- _To do_
Once you reach the line that holds "- intros qid a." in the listing below, output it and every line after it through the line that holds "apply elem_of_app. right.", word for word.
*** Input data ***
Lemma length_pos_elem_of {A : Type} (l : list A) :
  (0 < length l)%nat ↔ ∃ x, x ∈ l.
Proof.
  destruct l as [| x l]; cbn.
  - split; [lia | by intros [x ?%elem_of_nil]].
  - split; [| lia]. intros _. exists x. by apply elem_of_cons; left.
Qed.

(** X27. Reconciling a user who has no response to the survey carries
    nothing forward and names no source: the current answers are empty,
    the missing questions are exactly the required questions of the
    current index, and a retake is needed if and only if there is such a
    question. *)
Theorem reconcile_without_response
    (db : database) (definition : pyval) (now : datetime) (drawn : nat)
    (user_id : string) (tenant_id : option string)
    (res : reconciliation) (db' : database) :
  reconcile_user_survey_to_current db definition now drawn user_id tenant_id
    = Ok (res, db') →
  _fetch_latest_response db user_id (res_survey_slug res) = None →
  res_answers_current res = []
  ∧ res_source_survey_hash res = None
  ∧ res_source_survey_version res = None
  ∧ (∃ index, build_question_index definition = Ok index
              ∧ ∀ qid, qid ∈ res_missing_question_ids res
                       ↔ ∃ meta, (qid, meta) ∈ index ∧ qi_is_required meta = true)
  ∧ (res_needs_retake res = true ↔ res_missing_question_ids res ≠ []).
Proof.
  intros (rt & definitions & Hrt & Hdefs & _ & Hres)%reconcile_run_inv Hlatest.
  cbn zeta in Hres. rewrite Hlatest in Hres. cbn [migrate resolve_source] in Hres.
  destruct Hres as (Hans & Hmiss & Hretake & Hhash & Hver & _).
  cbn [answers_current missing fmap option_fmap option_map mbind option_bind] in *.
  split; [done |]. split.
  { rewrite Hhash. unfold resolve_source. cbn. by destruct (dict_get _ ""). }
  split; [done |].
  assert (∀ qid, qid ∈ res_missing_question_ids res ↔ qid ∈ rt_required_question_ids rt)
    as Hin.
  { intros qid. by rewrite Hmiss, !elem_of_sorted_set. }
  split.
  - exists (rt_question_index rt). split; [by eapply runtime_question_index |].
    intros qid. rewrite Hin. by eapply required_question_ids_spec.
  - rewrite Hretake, bool_decide_eq_true, length_pos_elem_of. split.
    + intros [qid Hq] Hnil. apply (proj1 (elem_of_sorted_set _ _)) in Hq.
      assert (qid ∈ res_missing_question_ids res) as Hq' by (by apply Hin).
      rewrite Hnil in Hq'. by apply elem_of_nil in Hq'.
    + intros Hne. destruct (res_missing_question_ids res) as [| qid l] eqn:Hl; [done |].
      exists qid. apply elem_of_sorted_set, Hin. by apply elem_of_cons; left.
Qed.

(** *** No answer is invented *)

Lemma migrate_fold_inv (answers_old : answer_map) (old_q : question_index)
    (old_hash current_hash : string) (l : question_index) : ∀ done_ m,
  NoDup (done_ ++ l.*1) →
  (∀ qid a, dict_get (answers_current m) qid = Some a →
     dict_get answers_old qid = Some a ∧ qid ∈ carried_forward m) →
  (∀ qid, qid ∈ carried_forward m ∨ qid ∈ changed_semantics m ∨ qid ∈ new_questions m
          ∨ qid ∈ missing m → qid ∈ done_) →
  (∀ qid, qid ∈ carried_forward m → qid ∉ missing m) →
  let m' := foldl (migrate_question answers_old old_q old_hash current_hash) m l in
  (∀ qid a, dict_get (answers_current m') qid = Some a →
     dict_get answers_old qid = Some a ∧ qid ∈ carried_forward m')
  ∧ (∀ qid, qid ∈ carried_forward m' ∨ qid ∈ changed_semantics m'
            ∨ qid ∈ new_questions m' ∨ qid ∈ missing m' → qid ∈ done_ ++ l.*1)
  ∧ (∀ qid, qid ∈ carried_forward m' → qid ∉ missing m').
Proof.
  induction l as [| [q meta] l IH]; intros done_ m Hnd Hans Hdone Hdisj; cbn zeta.
  { cbn [foldl fmap list_fmap]. rewrite app_nil_r. done. }
  cbn [foldl fmap list_fmap fst] in *.
  replace (done_ ++ q :: l.*1) with ((done_ ++ [q]) ++ l.*1) in *
    by (by rewrite <- (assoc_L (++))).
  assert (q ∉ done_) as Hq.
  { apply NoDup_app in Hnd as [Hnd _]. apply NoDup_app in Hnd as (_ & Hnd & _).
    intros Hin. apply (Hnd q Hin). by apply list_elem_of_singleton. }
  apply IH; [done | | |]; clear IH; unfold migrate_question.
  - intros qid a. destruct (dict_get answers_old q) as [answer |] eqn:Hold;
      [| by apply Hans].
    match goal with |- context [if ?c then _ else _] => destruct c end;
      cbn [answers_current carried_forward]; [| by apply Hans].
    rewrite dict_get_dict_set. case_decide as Heq.
    + subst qid. intros [= <-]. split; [done |]. apply elem_of_app. right.
      by apply list_elem_of_singleton.
    + intros [? ?]%Hans. split; [done |]. apply elem_of_app. by left.
  - intros qid. rewrite elem_of_app, list_elem_of_singleton.
    destruct (dict_get answers_old q) as [answer |] eqn:Hold.
    + match goal with |- context [if ?c then _ else _] => destruct c end;
        cbn [carried_forward changed_semantics new_questions missing].
      * rewrite elem_of_app, list_elem_of_singleton. naive_solver.
      * destruct (qi_is_required meta);
          rewrite ?elem_of_app, ?list_elem_of_singleton; naive_solver.
    + cbn [carried_forward changed_semantics new_questions missing].
      destruct (qi_is_required meta);
        rewrite ?elem_of_app, ?list_elem_of_singleton; naive_solver.
  - intros qid.
    destruct (dict_get answers_old q) as [answer |] eqn:Hold.
    + match goal with |- context [if ?c then _ else _] => destruct c end;
        cbn [carried_forward missing].
      * rewrite elem_of_app, list_elem_of_singleton. intros [Hc | ->]; [by apply Hdisj |].
        intros Hm. apply Hq, Hdone. auto.
      * intros Hc. destruct (qi_is_required meta); [| by apply Hdisj].
        rewrite elem_of_app, list_elem_of_singleton. intros [Hm | ->]; [by eapply Hdisj |].
        apply Hq, Hdone. auto.
    + cbn [carried_forward missing].
      intros Hc. destruct (qi_is_required meta); [| by apply Hdisj].
      rewrite elem_of_app, list_elem_of_singleton. intros [Hm | ->]; [by eapply Hdisj |].
      apply Hq, Hdone. auto.
Qed.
***
- _Completed task_
  - intros qid a. destruct (dict_get answers_old q) as [answer |] eqn:Hold;
      [| by apply Hans].
    match goal with |- context [if ?c then _ else _] => destruct c end;
      cbn [answers_current carried_forward]; [| by apply Hans].
    rewrite dict_get_dict_set. case_decide as Heq.
    + subst qid. intros [= <-]. split; [done |]. apply elem_of_app. right.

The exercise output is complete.